Saved entries
|---|
Lemma counts_overlay (items : list (Mongo.counted Mongo.bucket_id))
    (entries : list Bar.t) :
  (length items <= length entries)%nat ->
  Forall (fun b => Bar.count b = O) entries ->
  counts (overlay items entries) = tallies items.
Proof.
  revert entries. induction items as [|item items IH]; intros entries Hlen Hz.
  - replace (overlay [] entries) with entries by (by destruct entries).
    unfold counts, tallies. simpl. clear Hlen.
    induction Hz as [|b l Hb _ IHz]; [done|]. simpl. rewrite Hb. exact IHz.
  - destruct entries as [|b entries]; [simpl in Hlen; lia|].
    inversion Hz; subst. simpl in Hlen. unfold counts, tallies in *. simpl.
    f_equal. apply IH; [lia | done].
Qed.

Lemma tallies_nonempty {K : Type} (l : list (Mongo.counted K)) :
  tallies (List.filter Mongo.nonempty l) = tallies l.
Proof.
  unfold tallies. induction l as [|c l IH]; [done|]. simpl.
  unfold Mongo.nonempty at 1. destruct (Nat.eqb_spec (Mongo.count c) 0); simpl.
  - rewrite IH, e. reflexivity.
  - f_equal. exact IH.
Qed.

Lemma length_filter_nonempty {K : Type} (l : list (Mongo.counted K)) :
  (length (List.filter Mongo.nonempty l) <= length l)%nat.
Proof.
  induction l as [|c l IH]; [done|]. simpl.
  destruct (Mongo.nonempty c); simpl; lia.
Qed.

(** A price is in one bucket: below the first boundary or from the last
    one on it is in the default bucket, otherwise in the bucket of the
    boundary just below it. *)
Lemma bucket_of_boundaries (x : float) :
  In (Mongo.bucket_of App.boundaries x)
     (None :: map Some (Mongo.lowers App.boundaries)).
Proof.
  unfold App.boundaries. cbn [Mongo.bucket_of Mongo.lowers map].
  repeat match goal with
         | |- context [if ?c then _ else _] =>
             destruct c; [cbn [In]; tauto|]
         end.
  cbn [In]. tauto.
Qed.
(** Every record is in exactly one of the ten buckets. *)
Lemma hit_once (t : Transaction) :
  sum_list (map (fun b => hit b t) bucket_ids) = 1%nat.
Proof.
  unfold hit, Mongo.in_bucket.
  pose proof (bucket_of_boundaries (price t)) as H. cbn [In map Mongo.lowers App.boundaries] in H.
  repeat (destruct H as [H|H]; [rewrite <- H; reflexivity|]).
  contradiction.
Qed.

Lemma sum_list_pointwise {A : Type} (f g : A -> nat) (l : list A) :
  sum_list (map (fun a => (f a + g a)%nat) l)
  = (sum_list (map f l) + sum_list (map g l))%nat.
Proof. induction l as [|a l IH]; simpl; lia. Qed.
|---|
PROBLEM DETAILS
Check each line of the data for "price". Copy the lines where it turns up.

WRITTEN SOLUTION
(** A price is in one bucket: below the first boundary or from the last
  pose proof (bucket_of_boundaries (price t)) as H. cbn [In map Mongo.lowers App.boundaries] in H.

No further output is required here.